In a billion years, a lack of oxygen will wipe out life on Earth

Matthew Warke, University of St Andrews

Earth will not be able to sustain and sustain life forever. Our oxygen-rich atmosphere may only last a billion years, according to a new study from Nature Geoscience.

As our Sun ages, it becomes brighter, which means that in the future the Earth will receive more solar energy. This increased energy will affect the surface of the planet, accelerating the weathering of silicate rocks such as basalt and granite. When these rocks survive, the greenhouse gas, carbon dioxide, is extracted from the atmosphere and through chemical reactions locked up in carbonate minerals. In theory, the Earth should start to cool as carbon dioxide levels drop, but in about 2 billion years this effect will be canceled out by the ever-increasing glare from the Sun.

Carbon dioxide, along with water, is one of the key ingredients that plants need for photosynthesis. With the drop in carbon dioxide levels, less photosynthesis will occur and some types of plants may disappear altogether. Less photosynthesis means less oxygen production, and gradually oxygen concentrations in Earth’s atmosphere will drop, creating a crisis for other future life forms.

So when will this happen? To find out, Japanese and American researchers used computer simulations to model the future evolution of carbon, oxygen, phosphorus and sulfur cycles on the Earth’s surface. They also looked at climate change and how the Earth’s surface (crust, oceans, and atmosphere) interacts with the planet’s interior (mantle).

They modeled two theoretical scenarios: an Earth-like planet with an active biosphere and a planet without an active biosphere. Interestingly, the two scenarios produced broadly similar results: oxygen levels began to drop drastically about 1 billion years into the future. This finding suggests that while declining carbon dioxide levels and plant photosynthesis affect oxygen levels, the effect of this process is secondary to long-term interactions between mantle and surface environments. In short, it is the balance between the geochemistry of the rocks that enter the mantle during subduction (see diagram below) and the gases emitted by the mantle via volcanoes, which appears to primarily affect the length of time that the Earth’s atmosphere will remain rich in oxygen.

Scheme of subduction.
Subduction is the process of rocks sinking into the Inner Earth. But these rocks can carry some gases with them. stihii / shutterstock

The study’s authors conclude that our oxygen-rich atmosphere can only last about 1.08 billion years longer. To put this in context, oxygen only began to accumulate in Earth’s atmosphere 2.5 billion years ago – during the Great Oxidation Event – and it is likely that levels oxygen levels have remained fairly low for most of the planet’s history, only increasing near modern levels after the evolution of land plants about 400 million years ago.

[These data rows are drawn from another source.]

(** ** How long a text can get *)
Lemma lsd_length f base : forall k n,
  2 <= base -> 0 <= n < base ^ Z.of_nat k -> (0 < k)%nat -> (length (lsd f n base) <= k)%nat.
Proof.
  induction f as [|f IH]; intros k n Hb Hn Hk; cbn [lsd]; [simpl; lia|].
  cbn [length]. destruct (Z.eqb_spec (n / base) 0) as [_|Hne]; [simpl; lia|].
  destruct k as [|k]; [lia|]. rewrite Nat2Z.inj_succ, Z.pow_succ_r in Hn by lia.
  assert (0 <= n / base < base ^ Z.of_nat k) as Hd.
  { split; [apply Z.div_pos; lia | apply Z.div_lt_upper_bound; lia]. }
  destruct k as [|k]; [simpl in Hd; lia|]. specialize (IH (S k) (n / base) Hb Hd). lia.
Qed.

Lemma kitoa_text_10_length z : (length (kitoa_text (i32 z) 10) <= 11)%nat.
Proof.
  pose proof (i32_range z). unfold kitoa_text. destruct (Z.ltb_spec (i32 z) 0); cbn [andb Z.eqb Pos.eqb length];
    rewrite length_reverse.
  - pose proof (lsd_length 32 10 10 (- i32 z) ltac:(lia) ltac:(lia) ltac:(lia)). lia.
  - rewrite u32_small by lia. pose proof (lsd_length 32 10 10 (i32 z) ltac:(lia) ltac:(lia) ltac:(lia)). lia.
Qed.

Lemma kitoa_text_16_length z : (length (kitoa_text z 16) <= 8)%nat.
Proof.
  pose proof (u32_range z). unfold kitoa_text. rewrite andb_false_r, length_reverse.
  apply lsd_length; lia.
Qed.

Definition is_byte (c : Z) : bool := (0 <? c) && (c <? 256).

Lemma is_byte_spec c : is_byte c = true <-> 0 < c < 256.
Proof. unfold is_byte. rewrite andb_true_iff, !Z.ltb_lt. done. Qed.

The end of oxygen would almost certainly mark the end of Earth’s ability to support complex, breathing life forms. Although details are debated and other environmental factors are at play, scientists have long noted that the evolution and radiation of complex life on Earth appears to be linked to periods of relative oxygen abundance.

The authors of this study estimate that the total habitable lifespan of the Earth – before it loses its surface waters – is around 7.2 billion years, but they also calculate that an atmosphere rich in oxygen can only be present for about 20-30% of it. time.

Why is this important? Imagine we are aliens in another world scanning the skies for signs of life looking for oxygen and ozone in the atmosphere of exoplanets. If our instruments passed over Earth in 2 billion years, or 2 billion years ago, we might interpret a false negative – that such planets did not have a reliable “biosignature” – and continue our research.

Planets in space.
Some exoplanets may look like Earth now, but they won’t in the future. Jurik Peter / shutterstock

The same problem arises for astronomers and planetologists today: what kind of exoplanets should we target and what is a reliable biosignature of extraterrestrial life? Habitability is not just a place around a star, but a time in the evolution of a planet, and we must be aware that we are limited to what we can see at this time.

The future of our atmosphere strongly resembles its distant past: poor in oxygen, rich in methane (if not in carbon dioxide) with the possibility of organic mists. As the authors of the new study suggest, by using Earth as an analogue, we may need to think more broadly about what gases to look for in exoplanet atmospheres and we may need to rethink our interpretations of what these gases are. can indicate.

We need to better understand the history of how our own atmosphere has evolved over time and how the surface and interior of our planet have evolved together. Only then will we be in a better position to determine if there is life under the reflections of other suns.

Matthew Warke, Research Fellow, School of Earth and Environmental Sciences, University of St Andrews

This article is republished from The Conversation under a Creative Commons license. Read the original article.